(Collection entries)
(** The newline translation of a file opened in text mode for reading
    ([newline=None]): a carriage return followed by a line feed, and a
    carriage return alone, become one line feed.  [after_cr] tells that
    the character before was a carriage return, already turned into a line
    feed. *)
Fixpoint translate_newlines (after_cr : bool) (s : string) : string :=
  match s with
  | EmptyString => EmptyString
  | String c r =>
      if Ascii.eqb c CR then String LF (translate_newlines true r)
      else if Ascii.eqb c LF then
        (if after_cr then translate_newlines false r
         else String LF (translate_newlines false r))
      else String c (translate_newlines false r)
  end.

Definition universal_newlines (s : string) : string :=
  translate_newlines false s.

(** A translated text cut after every line feed, each line keeping its
    line feed. *)
Fixpoint split_lines (s : string) : list string :=
  match s with
  | EmptyString => []
  | String c r =>
      if Ascii.eqb c LF then String c EmptyString :: split_lines r
      else match split_lines r with
           | [] => [String c EmptyString]
           | l :: ls => String c l :: ls
           end
  end.

(** Iterating over a file opened with [mode="r"], or [readlines()], on
    the content of the file: newlines are translated and the text is cut
    into lines. *)
Definition readlines (s : string) : list string :=
  split_lines (universal_newlines s).

(** [str(n)] for a non-negative integer. *)
Definition of_nat (n : nat) : string :=
  NilEmpty.string_of_uint (Nat.to_uint n).

(** [f"{s:<15}"]: pad with spaces on the right up to [w] characters. *)
Fixpoint spaces (n : nat) : string :=
  match n with
  | 0 => EmptyString
  | S k => String " "%char (spaces k)
  end.

Definition ljust (w : nat) (s : string) : string :=
  s ++ spaces (w - String.length s).

(** ["=" * n] *)
Fixpoint repeat_eq (n : nat) : string :=
  match n with
  | 0 => EmptyString
  | S k => String "="%char (repeat_eq k)
  end.

End PyStr.

(** ** Dictionaries, sets and [sorted] *)

(** A [dict] with string keys and values, in insertion order.  Assigning to
    a key that is present replaces the value in place. *)
Module PyDict.

Definition t : Type := list (string * string).

(** [d[k] = v] *)
Fixpoint set (d : t) (k v : string) : t :=
  match d with
  | [] => [(k, v)]
  | (k', v') :: r =>
      if String.eqb k' k then (k', v) :: r else (k', v') :: set r k v
  end.

Fixpoint lookup (d : t) (k : string) : option string :=
  match d with
  | [] => None
  | (k', v') :: r => if String.eqb k' k then Some v' else lookup r k
  end.

(** [d.get(k, default)] *)
Definition get (d : t) (k default : string) : string :=
  match lookup d k with
  | Some v => v
  | None => default
  end.

(** [d.keys()] *)
Definition keys (d : t) : list string := map fst d.

(** [len(d)] *)
Definition len (d : t) : nat := List.length d.

End PyDict.

(** A [set] of strings.  The order of the list stands for the iteration
    order, which Python leaves unspecified. *)
Module PySet.

Definition t : Type := list string.

(** [k in s] *)
Definition mem (k : string) (s : t) : bool := existsb (String.eqb k) s.

(** [s.add(k)] *)
Definition add (s : t) (k : string) : t :=
  if mem k s then s else (s ++ [k])%list.

(** [set(iterable)] *)
Definition of_list (l : list string) : t := fold_left add l [].

(** [a | b] *)
Definition union (a b : t) : t := fold_left add b a.

End PySet.

(** [sorted(l, key=key)] and [l.sort(key=key)]: Python's sort is stable and
    compares keys with [<] only.  A stable sort has one possible result, so
    any stable algorithm models it; this is insertion from the right, each
    element going in front of the first one that is not smaller. *)
Section StableSort.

Exercise prompt - What lines in the data hold the word "false"? Return them.

Answer section -
        (if after_cr then translate_newlines false r
         else String LF (translate_newlines false r))
      else String c (translate_newlines false r)
  translate_newlines false s.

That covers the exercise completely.